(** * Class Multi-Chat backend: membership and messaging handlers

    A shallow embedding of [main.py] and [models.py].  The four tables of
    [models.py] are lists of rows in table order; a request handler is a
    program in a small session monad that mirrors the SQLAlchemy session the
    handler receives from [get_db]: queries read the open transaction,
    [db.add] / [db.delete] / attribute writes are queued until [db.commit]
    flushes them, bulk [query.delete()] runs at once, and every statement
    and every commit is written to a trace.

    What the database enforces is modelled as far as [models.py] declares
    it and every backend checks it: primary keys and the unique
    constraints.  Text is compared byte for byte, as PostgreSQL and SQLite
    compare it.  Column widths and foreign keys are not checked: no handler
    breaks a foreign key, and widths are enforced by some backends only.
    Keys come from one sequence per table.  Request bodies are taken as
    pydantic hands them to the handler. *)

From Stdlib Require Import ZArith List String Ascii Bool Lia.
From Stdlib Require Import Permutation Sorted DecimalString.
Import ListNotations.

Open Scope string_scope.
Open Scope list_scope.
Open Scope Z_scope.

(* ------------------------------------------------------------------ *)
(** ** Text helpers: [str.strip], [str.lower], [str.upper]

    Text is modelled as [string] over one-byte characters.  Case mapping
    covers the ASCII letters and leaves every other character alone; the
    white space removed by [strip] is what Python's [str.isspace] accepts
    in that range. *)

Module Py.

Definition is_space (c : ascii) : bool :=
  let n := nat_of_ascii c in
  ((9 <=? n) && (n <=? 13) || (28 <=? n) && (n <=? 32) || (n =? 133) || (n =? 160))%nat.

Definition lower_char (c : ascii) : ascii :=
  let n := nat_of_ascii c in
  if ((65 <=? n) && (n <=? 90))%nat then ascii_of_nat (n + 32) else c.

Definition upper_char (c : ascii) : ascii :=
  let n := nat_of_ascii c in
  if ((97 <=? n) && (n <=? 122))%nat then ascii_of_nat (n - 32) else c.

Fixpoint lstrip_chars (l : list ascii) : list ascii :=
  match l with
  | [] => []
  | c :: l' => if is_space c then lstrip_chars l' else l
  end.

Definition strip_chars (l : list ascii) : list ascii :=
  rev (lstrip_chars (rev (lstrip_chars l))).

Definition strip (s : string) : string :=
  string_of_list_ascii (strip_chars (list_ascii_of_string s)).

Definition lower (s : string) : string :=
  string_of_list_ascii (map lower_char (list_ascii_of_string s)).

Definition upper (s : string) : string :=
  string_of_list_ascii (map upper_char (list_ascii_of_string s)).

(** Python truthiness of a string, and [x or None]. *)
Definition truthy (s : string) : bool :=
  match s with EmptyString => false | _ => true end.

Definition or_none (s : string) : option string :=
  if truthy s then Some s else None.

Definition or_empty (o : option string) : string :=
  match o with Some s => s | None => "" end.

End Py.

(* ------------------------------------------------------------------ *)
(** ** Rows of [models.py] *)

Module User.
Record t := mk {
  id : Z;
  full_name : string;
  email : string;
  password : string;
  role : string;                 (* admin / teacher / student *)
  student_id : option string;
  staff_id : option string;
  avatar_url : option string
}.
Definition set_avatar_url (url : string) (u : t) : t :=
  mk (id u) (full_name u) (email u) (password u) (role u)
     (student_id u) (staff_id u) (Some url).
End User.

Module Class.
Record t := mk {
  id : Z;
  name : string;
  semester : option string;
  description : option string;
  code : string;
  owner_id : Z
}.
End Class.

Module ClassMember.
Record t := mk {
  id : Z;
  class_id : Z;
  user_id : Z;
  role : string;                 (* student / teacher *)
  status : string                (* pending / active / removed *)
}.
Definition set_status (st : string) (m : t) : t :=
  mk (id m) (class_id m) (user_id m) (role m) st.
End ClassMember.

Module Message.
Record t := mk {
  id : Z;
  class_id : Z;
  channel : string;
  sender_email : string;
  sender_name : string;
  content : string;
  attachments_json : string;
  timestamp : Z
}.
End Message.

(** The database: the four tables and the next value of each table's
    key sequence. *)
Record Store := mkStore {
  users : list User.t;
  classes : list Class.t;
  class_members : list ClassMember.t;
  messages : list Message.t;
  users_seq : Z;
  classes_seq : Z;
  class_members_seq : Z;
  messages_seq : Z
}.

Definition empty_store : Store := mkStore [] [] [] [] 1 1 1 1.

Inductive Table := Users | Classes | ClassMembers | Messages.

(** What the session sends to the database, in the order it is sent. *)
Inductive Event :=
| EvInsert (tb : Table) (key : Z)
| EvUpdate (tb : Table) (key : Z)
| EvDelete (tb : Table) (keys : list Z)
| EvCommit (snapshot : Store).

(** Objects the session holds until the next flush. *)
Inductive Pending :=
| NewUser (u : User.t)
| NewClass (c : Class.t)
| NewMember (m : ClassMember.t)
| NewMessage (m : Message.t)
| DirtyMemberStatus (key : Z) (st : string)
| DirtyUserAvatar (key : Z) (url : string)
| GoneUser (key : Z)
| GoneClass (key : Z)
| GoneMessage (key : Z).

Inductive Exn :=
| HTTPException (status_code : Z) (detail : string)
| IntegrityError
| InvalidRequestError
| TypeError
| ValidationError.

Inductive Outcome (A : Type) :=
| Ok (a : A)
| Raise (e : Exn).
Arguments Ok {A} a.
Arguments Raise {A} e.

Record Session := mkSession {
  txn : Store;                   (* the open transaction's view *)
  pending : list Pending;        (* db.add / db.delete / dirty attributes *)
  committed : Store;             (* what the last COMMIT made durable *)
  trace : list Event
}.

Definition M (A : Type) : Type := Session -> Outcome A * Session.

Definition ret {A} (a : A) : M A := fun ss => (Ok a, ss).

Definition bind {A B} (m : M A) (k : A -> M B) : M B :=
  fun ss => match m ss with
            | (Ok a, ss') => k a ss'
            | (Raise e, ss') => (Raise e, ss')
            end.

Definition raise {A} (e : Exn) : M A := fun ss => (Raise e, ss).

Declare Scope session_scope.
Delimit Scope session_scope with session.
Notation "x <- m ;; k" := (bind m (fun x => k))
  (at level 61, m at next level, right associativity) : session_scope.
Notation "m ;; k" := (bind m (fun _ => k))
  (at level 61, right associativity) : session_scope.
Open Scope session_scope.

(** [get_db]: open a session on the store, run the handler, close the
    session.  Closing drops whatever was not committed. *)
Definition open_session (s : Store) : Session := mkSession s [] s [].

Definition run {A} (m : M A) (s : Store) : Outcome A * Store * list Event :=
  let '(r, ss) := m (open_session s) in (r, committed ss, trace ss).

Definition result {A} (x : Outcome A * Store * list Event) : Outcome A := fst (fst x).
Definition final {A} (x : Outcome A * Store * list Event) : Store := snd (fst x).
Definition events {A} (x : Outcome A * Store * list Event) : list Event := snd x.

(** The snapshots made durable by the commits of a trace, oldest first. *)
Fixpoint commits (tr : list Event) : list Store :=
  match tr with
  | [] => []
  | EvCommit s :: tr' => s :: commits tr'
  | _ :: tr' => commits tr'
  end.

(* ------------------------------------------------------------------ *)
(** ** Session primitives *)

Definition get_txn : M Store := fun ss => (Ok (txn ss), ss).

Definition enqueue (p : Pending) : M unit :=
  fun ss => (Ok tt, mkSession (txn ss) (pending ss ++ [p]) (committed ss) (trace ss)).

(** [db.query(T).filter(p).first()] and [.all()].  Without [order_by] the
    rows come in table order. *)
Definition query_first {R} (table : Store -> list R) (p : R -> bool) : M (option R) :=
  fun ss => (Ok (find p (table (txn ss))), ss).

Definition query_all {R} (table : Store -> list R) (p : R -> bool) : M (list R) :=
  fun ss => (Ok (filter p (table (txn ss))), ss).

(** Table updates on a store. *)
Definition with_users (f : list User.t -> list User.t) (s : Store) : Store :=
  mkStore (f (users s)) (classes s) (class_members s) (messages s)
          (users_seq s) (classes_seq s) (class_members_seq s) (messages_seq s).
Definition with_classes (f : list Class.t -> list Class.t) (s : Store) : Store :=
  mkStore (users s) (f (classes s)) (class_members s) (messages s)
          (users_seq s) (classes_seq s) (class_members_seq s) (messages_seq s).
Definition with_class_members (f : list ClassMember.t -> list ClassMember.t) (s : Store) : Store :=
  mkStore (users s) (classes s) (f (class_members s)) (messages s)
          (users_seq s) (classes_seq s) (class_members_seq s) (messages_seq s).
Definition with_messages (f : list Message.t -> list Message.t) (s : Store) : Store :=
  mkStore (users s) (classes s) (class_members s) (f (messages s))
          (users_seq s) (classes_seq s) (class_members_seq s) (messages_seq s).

• _WHAT THE TASK REQUIRES_
Through the line that holds "rev (lstrip_chars (rev (lstrip_chars l))).", repeat the material above exactly, starting at its first line.

• _SOLUTION TO THE PROBLEM_
(** * Class Multi-Chat backend: membership and messaging handlers

    A shallow embedding of [main.py] and [models.py].  The four tables of
    [models.py] are lists of rows in table order; a request handler is a
    program in a small session monad that mirrors the SQLAlchemy session the
    handler receives from [get_db]: queries read the open transaction,
    [db.add] / [db.delete] / attribute writes are queued until [db.commit]
    flushes them, bulk [query.delete()] runs at once, and every statement
    and every commit is written to a trace.

    What the database enforces is modelled as far as [models.py] declares
    it and every backend checks it: primary keys and the unique
    constraints.  Text is compared byte for byte, as PostgreSQL and SQLite
    compare it.  Column widths and foreign keys are not checked: no handler
    breaks a foreign key, and widths are enforced by some backends only.
    Keys come from one sequence per table.  Request bodies are taken as
    pydantic hands them to the handler. *)

From Stdlib Require Import ZArith List String Ascii Bool Lia.
From Stdlib Require Import Permutation Sorted DecimalString.
Import ListNotations.

Open Scope string_scope.
Open Scope list_scope.
Open Scope Z_scope.

(* ------------------------------------------------------------------ *)
(** ** Text helpers: [str.strip], [str.lower], [str.upper]

    Text is modelled as [string] over one-byte characters.  Case mapping
    covers the ASCII letters and leaves every other character alone; the
    white space removed by [strip] is what Python's [str.isspace] accepts
    in that range. *)

Module Py.

Definition is_space (c : ascii) : bool :=
  let n := nat_of_ascii c in
  ((9 <=? n) && (n <=? 13) || (28 <=? n) && (n <=? 32) || (n =? 133) || (n =? 160))%nat.

Definition lower_char (c : ascii) : ascii :=
  let n := nat_of_ascii c in
  if ((65 <=? n) && (n <=? 90))%nat then ascii_of_nat (n + 32) else c.

Definition upper_char (c : ascii) : ascii :=
  let n := nat_of_ascii c in
  if ((97 <=? n) && (n <=? 122))%nat then ascii_of_nat (n - 32) else c.

Fixpoint lstrip_chars (l : list ascii) : list ascii :=
  match l with
  | [] => []
  | c :: l' => if is_space c then lstrip_chars l' else l
  end.

Definition strip_chars (l : list ascii) : list ascii :=
  rev (lstrip_chars (rev (lstrip_chars l))).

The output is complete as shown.